DATA RECORDS>
(* ===== verification/LogTx.v ===== *)
(** * Transactions

    [begin_op], [log_write] and [end_op]: the write path of a file-system
    operation keeps the cache [good], with one logged and pinned buffer for
    each block written, until [end_op] commits. *)

From S2P Require Import Prelude Mem KString Spinlock Machine Kalloc Printf Vm KState Proc ProcInv FsFmt FsFmtSpec Sleeplock Bio BioInv BioSpec Log LogInv LogSpec.

(** ** A buffer modified and logged *)

Section dirty.
Context (d : Z).

(** The buffer of a logged block: pinned, with contents the disk lacks. *)
Definition dirty_buf (blk : Z) (c : list Z) : buf := Buf true false d blk (Sleeplock false 0) 1 O O c.

Lemma good_dirty v D P P' blk b x c :
  good d v D P -> picks d blk v b x -> blk ∈ P' -> (forall h, h <> blk -> (h ∈ P' <-> h ∈ P)) ->
  good d (<[b := dirty_buf blk c]> v) D P' /\
  forall b', content d (<[b := dirty_buf blk c]> v) D b' = if decide (b' = blk) then c else content d v D b'.
Proof.
  intros Hg Hp Hin HP. pose proof Hp as [Hx Hpx]. pose proof (gd_cinv _ _ _ _ Hg) as Hc.
  assert (is_block d blk (dirty_buf blk c) = true) as Hz by by rw /is_block /= !Z.eqb_refl.
  assert (cinv d (<[b := dirty_buf blk c]> v) D) as Hc'.
  { eapply (cinv_fill d v D D); [done..| |apply disk_upd_same]. done. }
  split; [|intros b'; by rw (content_fill d v D D blk b x _ (dblock D blk)) //; apply disk_upd_same]. split.
  - done.
  - by rw length_insert (gd_len _ _ _ _ Hg).
  - intros i y. rw list_lookup_insert. case_decide; [by intros [= <-]|]. apply (gd_unlocked _ _ _ _ Hg).
  - intros i y. rw list_lookup_insert. case_decide as E.
    { intros [= <-]. by rw (is_block_pins d P' _ blk) // bool_decide_eq_true_2. }
    intros Hy. rw (gd_ref _ _ _ _ Hg _ _ Hy).
    assert (i <> b) as Hne by (intros ->; apply E; split; [done|by apply lookup_lt_Some in Hx]).
    destruct (b_dev y =? d) eqn:Ed; [|by rw /pins Ed].
    assert (is_block d (b_blockno y) y = true) as Hb by by rw /is_block Ed Z.eqb_refl.
    rw !(is_block_pins _ _ _ _ Hb).
    assert (b_blockno y <> blk) as Hbl by exact (picks_other d v D blk b x i y _ Hc Hp Hy Hne Hb).
    by rw (bool_decide_ext _ _ (HP _ Hbl)).
  - intros h Hh. destruct (decide (h = blk)) as [->|Hne].
    { exists b, (dirty_buf blk c). split_and!; [|done|done]. apply list_lookup_insert_eq. by apply lookup_lt_Some in Hx. }
    apply HP in Hh; [|done]. destruct (gd_pins _ _ _ _ Hg h Hh) as (i & y & Hy & Hb & Hval). exists i, y.
    split_and!; [|done..]. rw list_lookup_insert_ne //. intros <-. simplify_eq. destruct Hpx as [Hb'|[Hr _]].
    + apply Hne. by eapply is_block_inj.
    + rw (gd_ref _ _ _ _ Hg _ _ Hx) (is_block_pins _ _ _ _ Hb) bool_decide_eq_true_2 // in Hr.
Qed.
End dirty.

(** ** The search *)

(** The index of [blk] in [hs], or the length. *)
Fixpoint pos (blk : Z) (hs : list Z) : nat :=
  match hs with [] => O | h :: hs' => if decide (h = blk) then O else S (pos blk hs') end.

Lemma pos_le blk hs : (pos blk hs <= length hs)%nat.
Proof. induction hs as [|h hs IH]; simpl; [done|]. case_decide; lia. Qed.
Lemma pos_in blk hs : blk ∈ hs -> hs !! pos blk hs = Some blk.
Proof.
  induction hs as [|h hs IH]; simpl; intros Hin; [by apply not_elem_of_nil in Hin|].
  case_decide as E; [by subst|]. apply IH. apply elem_of_cons in Hin as [?|?]; [congruence|done].
Qed.
Lemma pos_out blk hs : blk ∉ hs -> pos blk hs = length hs.
Proof.
  induction hs as [|h hs IH]; simpl; intros Hin; [done|]. apply not_elem_of_cons in Hin as [Hne Hin].
  rw decide_False //. by rw IH.
Qed.
Lemma pos_before blk hs i h : hs !! i = Some h -> (i < pos blk hs)%nat -> h <> blk.
Proof.
  revert i. induction hs as [|h' hs IH]; intros i; simpl; [done|]. case_decide; [lia|].
  destruct i as [|i]; simpl; intros Hi Hlt; [by simplify_eq|]. apply (IH i); [done|lia].
Qed.

Section tx.
Context {lay : Layout} {drv : DiskDriver} {dok : DriverOk}.
Context (me : nat) (pid : Z) (d st : Z).
Implicit Types (s : kstate) (v : list buf) (D : gmap Z (list Z)) (W : list (Z * list Z)) (hs : list Z) (L : logst).

Abbreviation cst := (cst me pid).
Abbreviation lcfg := (lcfg d st).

WORK INSTRUCTION> The answer is the lines above between the line holding "by rw (bool_decide_ext _ _ (HP _ Hbl))." and the line holding "(** The index", inclusive, each written out exactly, and no others.

TASK SOLUTION>
    by rw (bool_decide_ext _ _ (HP _ Hbl)).
  - intros h Hh. destruct (decide (h = blk)) as [->|Hne].
    { exists b, (dirty_buf blk c). split_and!; [|done|done]. apply list_lookup_insert_eq. by apply lookup_lt_Some in Hx. }
    apply HP in Hh; [|done]. destruct (gd_pins _ _ _ _ Hg h Hh) as (i & y & Hy & Hb & Hval). exists i, y.
    split_and!; [|done..]. rw list_lookup_insert_ne //. intros <-. simplify_eq. destruct Hpx as [Hb'|[Hr _]].
    + apply Hne. by eapply is_block_inj.
    + rw (gd_ref _ _ _ _ Hg _ _ Hx) (is_block_pins _ _ _ _ Hb) bool_decide_eq_true_2 // in Hr.
Qed.
End dirty.

(** ** The search *)

(** The index of [blk] in [hs], or the length. *)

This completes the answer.